Variety and The Hollywood Reporter recently confirmed that former UFC light heavyweight champion Quinton "Rampage" Jackson has nabbed the role of B.A. Baracus for this project.

Two other actors have been confirmed for the film.

Liam Neeson as John "Hannibal" Smith and Bradley Cooper as "Faceman".

Jessica Biel and Sharlto Copley are in final talks for roles in the film.

Filming is expected to begin this fall in Vancouver.

More info at the following links.

http://www.heatvisionblog.com/2009/09/rampage-jackson-to-play-ba-baracus-in-the-ateam.html

http://www.variety.com/article/VR1118008682.html?categoryid=13&cs=1&ref=mv

http://movies.yahoo.com/feature/take5-09-14-09.html


----------



## coldsteel (Mar 29, 2007)

According to what Zap2it has, Sharlto's in line for Murdock and Beil may be the team's pursuer, maybe Decker?


----------



## Steve615 (Feb 5, 2006)

What is being called the first production photo of the film has surfaced online,at the following link from screencrave.com.

http://screencrave.com/2009-10-01/first-a-team-cast-photo/


----------



## Stuart Sweet (Jun 19, 2006)

That's a cool photo, but I'm naturally a little hesitant to get excited this early.


----------



## Tom Robertson (Nov 15, 2005)

I expect to be excited when it finally gets closer.
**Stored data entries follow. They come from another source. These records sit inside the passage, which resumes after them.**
(* ===== verification/PflateMethods.v ===== *)
(** * The methods of the parallel flate writer among its goroutines

    Every method keeps the invariant whatever the goroutines do meanwhile,
    and unless an error is pending it does to the stream what the sequential
    specification says. *)
From S2P Require Import Prelude GoInt GoIO PflateWriter PflateSpec PflateOrder.
Open Scope go_scope.

Section Methods.
Context {W : Type} `{IoWriter W}.
Variable deflate : Z -> bytes -> bytes -> bool -> bytes + error.
Variables (level bs cap : Z) (ch wi : nat) (w0 : W).
Hypothesis Hbs : tailSize < bs.
Hypothesis Hcap : 0 < cap.
Abbreviation state := (state W).
Implicit Types s : state.
Abbreviation inv := (inv deflate level bs cap ch wi w0).
Abbreviation listening := (listening deflate level ch wi w0).
Abbreviation rely := (rely deflate).
Abbreviation env := (env deflate).

(** The stream that a state stands for. *)
Definition abs s : stream :=
  mkStream (blocks s) (z_currentBuffer (st_fields s)) (z_prevTail (st_fields s)) (z_closed (st_fields s)).

Definition guar s s' : Prop :=
  st_err s' = st_err s /\ st_ws s' = st_ws s /\ (st_listeners s' = st_listeners s \/ st_listeners s = [] /\ st_listeners s' = [LStart]).

(** Where the caller waits: a block that is not passed on yet has its goroutine. *)
Definition blocked s : Prop :=
  failed s \/ length (st_jobs s) = length (st_cells s) /\ exists i c, st_cells s !! i = Some c /\ c_notified c = false.

(** The buffers of a huge block cannot be made. *)
Abbreviation wpc := (wpc deflate inv guar blocked (roomy bs = false)).

(** ** What the other goroutines leave alone *)

Definition chanClosed s : option bool := ch_closed <$> st_chans s !! ch.

Record steady s s' : Prop := {
  sd_fields : st_fields s' = st_fields s;
  sd_blocks : blocks s' = blocks s;
  sd_length : length (st_cells s') = length (st_cells s);
  sd_closed : chanClosed s' = chanClosed s;
  sd_failed : failed s -> failed s';
  sd_notified : forall i c, st_cells s !! i = Some c -> c_notified c = true -> exists c', st_cells s' !! i = Some c' /\ c_notified c' = true
}.

Lemma steady_refl s : steady s s.
Proof. split; try done; by eauto. Qed.

Lemma steady_trans s1 s2 s3 : steady s1 s2 -> steady s2 s3 -> steady s1 s3.
Proof.
  intros [A1 A2 A3 A4 A5 A6] [B1 B2 B3 B4 B5 B6]; split; try congruence; [auto|].
  intros i c Hc Hn; destruct (A6 _ _ Hc Hn) as (c' & Hc' & Hn'); by eapply B6.
Qed.

Lemma alter_notified s r g : (forall c, c_notified c = true -> c_notified (g c) = true) ->
  forall i c, st_cells s !! i = Some c -> c_notified c = true -> exists c', alter g r (st_cells s) !! i = Some c' /\ c_notified c' = true.
Proof.
  intros Hg i c Hc Hn; rewrite list_lookup_alter; case_decide; [subst; rewrite Hc | rewrite Hc]; eexists; split; [done | by apply Hg | done | done].
Qed.

Ltac steady_same := split; try done; by eauto.

Ltac steady_cells :=
  split; try done; rewrite ?blocks_setJob; try done;
    [cbn; by rewrite ?length_alter | cbn; apply alter_notified; intros c'; by destruct (c_result c')].

Lemma jobStep_steady i s s' : jobStep deflate i s = Some s' -> steady s s'.
Proof.
  unfold jobStep; destruct (st_jobs s !! i) as [j|]; [|done]; destruct (j_pc j); [| |done].
  - destruct (deflate _ _ _ _) as [buf|err]; intros [= <-]; [steady_cells|].
    rewrite pushError_eq; split; try done; [by rewrite blocks_setJob | by eauto].
  - intros [= <-]; steady_cells.
Qed.

Lemma listenerStep_steady l s s' : listenerStep l s = Some s' -> steady s s'.
Proof.
  unfold listenerStep; destruct (st_listeners s !! l) as [x|]; [|done]; destruct x.
  - intros [= <-]; steady_same.
  - destruct (st_chans s !! listen) as [[c q cl]|] eqn:E; [|done]; destruct q as [|r q]; [destruct cl; [|done]|]; intros [= <-].
    + steady_same.
    + split; try done; [|by eauto]; unfold chanClosed; cbn; destruct (decide (listen = ch)) as [->|]; [|by rewrite list_lookup_insert_ne].
      rewrite list_lookup_insert_eq by (by eapply lookup_lt_Some); by rewrite E.
  - destruct (st_cells s !! r) as [c|]; [|done]; cbn; destruct (c_result c); try done; intros [= <-]; [steady_cells | steady_same].
  - destruct (st_ws s !! _); [|done]; destruct (io_write _ _) as [[n [e|]] w']; [|destruct (negb _)]; intros [= <-]; steady_same.
  - intros [= <-]; rewrite pushError_eq; split; try done; by eauto.
  - intros [= <-]; steady_cells.
  - done.
Qed.

Lemma rely_steady s s' : rely s s' -> steady s s'.
Proof.
  induction 1 as [s | s s1 s2 He _ IH]; [apply steady_refl|]; eapply steady_trans; [|exact IH].
  destruct He as [[i Hi] | [l Hl]]; [by eapply jobStep_steady | by eapply listenerStep_steady].
Qed.

(** ** Assertions of the caller *)

(** The state is at the stream [x], all the blocks have their goroutines,
    and the channel is open. *)
Record at_ (x : stream) s : Prop := {
  at_abs : abs s = x;
  at_settled : length (st_jobs s) = length (st_cells s);
  at_open : chanClosed s = Some false;
  at_fresh : z_started (st_fields s) = false -> sp_cur x = []
}.

Lemma steady_abs s s' : steady s s' -> abs s' = abs s.
Proof. intros []; unfold abs; congruence. Qed.
Lemma blocks_length s : length (blocks s) = length (st_jobs s).
Proof. unfold blocks; apply length_fmap. Qed.

Lemma steady_at x s s' : steady s s' -> at_ x s -> at_ x s'.
Proof.
  intros S [A1 A2 A3 A4]; pose proof (steady_abs _ _ S); destruct S as [S1 S2 S3 S4 S5 S6]; split; try congruence.
  - rewrite <- !blocks_length in *; congruence.
  - by rewrite S1.
Qed.

Definition at_started (x : stream) s : Prop := at_ x s /\ z_started (st_fields s) = true.
Lemma steady_started x s s' : steady s s' -> at_started x s -> at_started x s'.
Proof. intros S [A B]; split; [by eapply steady_at | by rewrite (sd_fields _ _ S)]. Qed.

(** ** checkError, getField and assignments *)

Lemma checkError_spec (P : state -> Prop) s :
  (forall s s', steady s s' -> P s -> P s') -> failed s \/ P s ->
  wpc (fun e s' => match e with Some _ => failed s' | None => P s' end) checkError s.
Proof.
  intros HP Hs; apply wpc_atomic; intros s' Hr I; pose proof (rely_steady _ _ Hr) as S.
  do 2 eexists; split; [done|]; split; [done|]; split; [by split; [|split; [|left]]|]; intros s3 Hr3 I3; pose proof (rely_steady _ _ Hr3) as S3.
  destruct (st_err s') eqn:E.
  - apply (sd_failed _ _ S3); unfold failed; by rewrite E.
  - destruct Hs as [Hf | Hs]; [by apply (sd_failed _ _ S) in Hf | eapply HP; [exact S3 | by eapply HP]].
Qed.

Lemma getField_spec {A} (f : fields -> A) s : wpc (fun a s' => a = f (st_fields s) /\ steady s s') (getField f) s.
Proof.
  apply wpc_atomic; intros s' Hr I; pose proof (rely_steady _ _ Hr) as S.
  do 2 eexists; split; [done|]; split; [done|]; split; [by split; [|split; [|left]]|]; intros s3 Hr3 I3.
  split; [by rewrite (sd_fields _ _ S) | eapply steady_trans; [done | by apply rely_steady]].
Qed.

(** Changing fields that the goroutines do not look at. *)
Definition sameFields (z z' : fields) : Prop :=
  z_level z' = z_level z /\ z_blockSize z' = z_blockSize z /\ z_w z' = z_w z /\ z_results z' = z_results z /\ z_started z' = z_started z.

(** A step of the caller that changes no result. *)
Lemma listening_map s s' q closed ls :
  st_cells s' = st_cells s -> (failed s -> failed s') -> z_started (st_fields s') = z_started (st_fields s) ->
  (written deflate level wi w0 s 0 -> written deflate level wi w0 s' 0) ->
  (forall k t m, (k <= t <= length (st_cells s))%nat -> phase deflate level wi w0 s k t m -> phase deflate level wi w0 s' k t m) ->
  (forall k b, blocks s !! k = Some b -> blocks s' !! k = Some b) ->
  listening s q closed ls -> listening s' q closed ls.
Proof.
  intros Ec Hf Es Hw Hp Hbl.
  destruct 1 as [Hn Hq Hwr Hs | Hq Hph Hs | k Hq Hk Hph Hs | k Hq Hk Hph Hs | k buf Hq Hk Hph Hb Hs | k e Hk Hph Hs | k Hq Hk Hph Hs
    | r Hfl Hs | Hfl Hs | Hc Hq Hph Hs].
  - apply li_none; rewrite ?Ec, ?Es; auto.
  - apply li_start; rewrite ?Ec, ?Es; [done | apply Hp; [lia | done] | done].
  - apply (li_recv _ _ _ _ _ _ _ _ k); rewrite ?Ec, ?Es; [done | done | apply Hp; [lia | done] | done].
  - apply (li_result _ _ _ _ _ _ _ _ k); rewrite ?Ec, ?Es; [done | done | apply Hp; [lia | done] | done].
  - apply (li_write _ _ _ _ _ _ _ _ k); rewrite ?Ec, ?Es; [done | done | apply Hp; [lia | done] | | done].
    destruct Hb as [Hb | (b & Hb & Hcb)]; [left; auto | right; exists b; auto].
  - apply li_push; rewrite ?Ec, ?Es; auto.
  - apply li_notify; rewrite ?Ec, ?Es; [done | done | apply Hp; [lia | done] | done].
  - apply li_failing; rewrite ?Es; auto.
  - apply li_gone; rewrite ?Es; auto.
  - apply li_returned; rewrite ?Ec, ?Es; [done | done | apply Hp; [lia | done] | done].
Qed.

Lemma listening_same s s' q closed ls :
  st_cells s' = st_cells s -> blocks s' = blocks s -> st_err s' = st_err s -> st_ws s' = st_ws s ->
  z_started (st_fields s') = z_started (st_fields s) -> listening s q closed ls -> listening s' q closed ls.
Proof.
  intros Ec Eb Ee Ew Es.
  assert (Hw : forall k, written deflate level wi w0 s k -> written deflate level wi w0 s' k)
    by (intros k; unfold written, failed; by rewrite Eb, Ee, Ew).
  apply listening_map; try done; [unfold failed; by rewrite Ee | auto | | by rewrite Eb].
  intros k t m _ [P1 P2 P3 P4]; split; rewrite ?Ec; auto.
Qed.

Lemma inv_setFields z s : inv s -> sameFields (st_fields s) z -> inv (setFields z s).
Proof.
  intros [I1 I2 I3 I4 I5 (q & closed & Hch & Hl)] (E1 & E2 & E3 & E4 & E5); split; try done.
  - destruct I1; split; cbn; congruence.
  - exists q, closed; split; [done|]; by apply (listening_same s).
Qed.

Lemma fields_step {A} s (f : state -> outcome A * state) (a : state -> A) (z : state -> fields) (Q : A -> state -> Prop) :
  (forall s', steady s s' -> inv s' -> f s' = (Ok (a s'), setFields (z s') s') /\ sameFields (st_fields s') (z s') /\
     forall s3, steady (setFields (z s') s') s3 -> inv s3 -> Q (a s') s3) ->
  wpc Q (atomic f) s.
Proof.
  intros Hf; apply wpc_atomic; intros s' Hr I; destruct (Hf s' (rely_steady _ _ Hr) I) as (E & Hz & HQ).
  exists (a s'), (setFields (z s') s'); split; [done|]; split; [by apply inv_setFields|]; split; [by split; [|split; [|left]]|].
  intros s3 Hr3 I3; apply HQ; [by apply rely_steady | done].
Qed.

(** ** compressCurrent *)

(** A result is in the queue, its goroutine not started. *)
Record sent (x : stream) (r : nat) s : Prop := {
  se_abs : abs s = x;
  se_index : r = length (st_jobs s) /\ length (st_cells s) = S r;
  se_open : chanClosed s = Some false;
  se_started : z_started (st_fields s) = true
}.

Lemma steady_sent x r s s' : steady s s' -> sent x r s -> sent x r s'.
Proof.
  intros S [A1 [A2 A3] A4 A5]; pose proof (steady_abs _ _ S); destruct S as [S1 S2 S3 S4 S5 S6]; split; try congruence.
  rewrite <- !blocks_length in *; split; congruence.
Qed.

Lemma listening_enqueue s s' q ls :
  st_cells s' = st_cells s ++ [mkCell RPending false] -> blocks s' = blocks s -> st_err s' = st_err s -> st_ws s' = st_ws s ->
  st_fields s' = st_fields s -> z_started (st_fields s) = true ->
  listening s q false ls -> listening s' (q ++ [length (st_cells s)]) false ls.
Proof.
  intros Ec Eb Ee Ew Ef Hst; set (n := length (st_cells s)).
  assert (El : length (st_cells s') = S n) by (rewrite Ec, length_app; cbn; lia).
  assert (Hf : failed s -> failed s') by (unfold failed; by rewrite Ee).
  assert (Hw : forall k, written deflate level wi w0 s k -> written deflate level wi w0 s' k)
    by (intros k; unfold written, failed; by rewrite Eb, Ee, Ew).
  assert (Hnew : forall i c, st_cells s' !! i = Some c -> st_cells s !! i = Some c \/ i = n /\ c = mkCell RPending false).
  { intros i c; rewrite Ec, lookup_app_Some; intros [?|[Hi Hc]]; [by left | right].
    apply list_lookup_singleton_Some in Hc as [Hi0 <-]; fold n in Hi, Hi0; split; [lia | done]. }
  assert (Hp : forall k t m, (t <= n)%nat -> (m <= n)%nat -> phase deflate level wi w0 s k t m -> phase deflate level wi w0 s' k t m).
  { intros k t m Ht Hm [P1 P2 P3 P4]; split; [by apply Hw|..]; intros i c [Hc | [-> ->]]%Hnew; eauto; try lia; done || (cbn; split; [done | lia]). }
  assert (Hq : forall k, (k <= n)%nat -> seq k (n - k) ++ [n] = seq k (S n - k)).
  { intros k Hk; replace (S n - k)%nat with (S (n - k)) by lia; rewrite seq_S; do 2 f_equal; lia. }
  destruct 1 as [Hn _ _ Hs | E Hph Hs | k E Hk Hph Hs | k E Hk Hph Hs | k buf E Hk Hph Hb Hs | k e Hk Hph Hs | k E Hk Hph Hs
    | r Hfl Hs | Hfl Hs | Hc _ _ _]; try congruence.
  - apply li_start; rewrite ?El, ?Ef; [rewrite E, seq_S; done | apply Hp; [lia..|done] | done].
  - apply (li_recv _ _ _ _ _ _ _ _ k); rewrite ?El, ?Ef; [rewrite E; apply Hq; lia | fold n in Hk; lia | by apply Hp | done].
  - apply (li_result _ _ _ _ _ _ _ _ k); rewrite ?El, ?Ef; [rewrite E; apply Hq; lia | fold n in Hk; lia | apply Hp; [fold n in Hk; lia..|done] | done].
  - apply (li_write _ _ _ _ _ _ _ _ k); rewrite ?El, ?Ef; [rewrite E; apply Hq; lia | fold n in Hk; lia | apply Hp; [fold n in Hk; lia..|done] | | done].
    destruct Hb; [left; auto | right; by rewrite Eb].
  - apply li_push; rewrite ?El, ?Ef; [fold n in Hk; lia | | done].
    intros i c [Hc | [-> ->]]%Hnew; [by apply Hph | cbn; fold n in Hk; split; [done | lia]].
  - apply li_notify; rewrite ?El, ?Ef; [rewrite E; apply Hq; lia | fold n in Hk; lia | apply Hp; [fold n in Hk; lia..|done] | done].
  - apply li_failing; rewrite ?Ef; auto.
  - apply li_gone; rewrite ?Ef; auto.
Qed.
I've waited so long now. 

(That said, I think it's going, I think it's going, I think it's going...)


----------



## davemayo (Nov 17, 2005)

I am so excited for this movie.


----------



## mridan (Nov 15, 2006)

More pics...
http://www.wwtdd.com/2009/10/first-look-at-the-new-a-team/


----------



## Steve615 (Feb 5, 2006)

Thanks for the link. 



mridan said:


> More pics...
> http://www.wwtdd.com/2009/10/first-look-at-the-new-a-team/


----------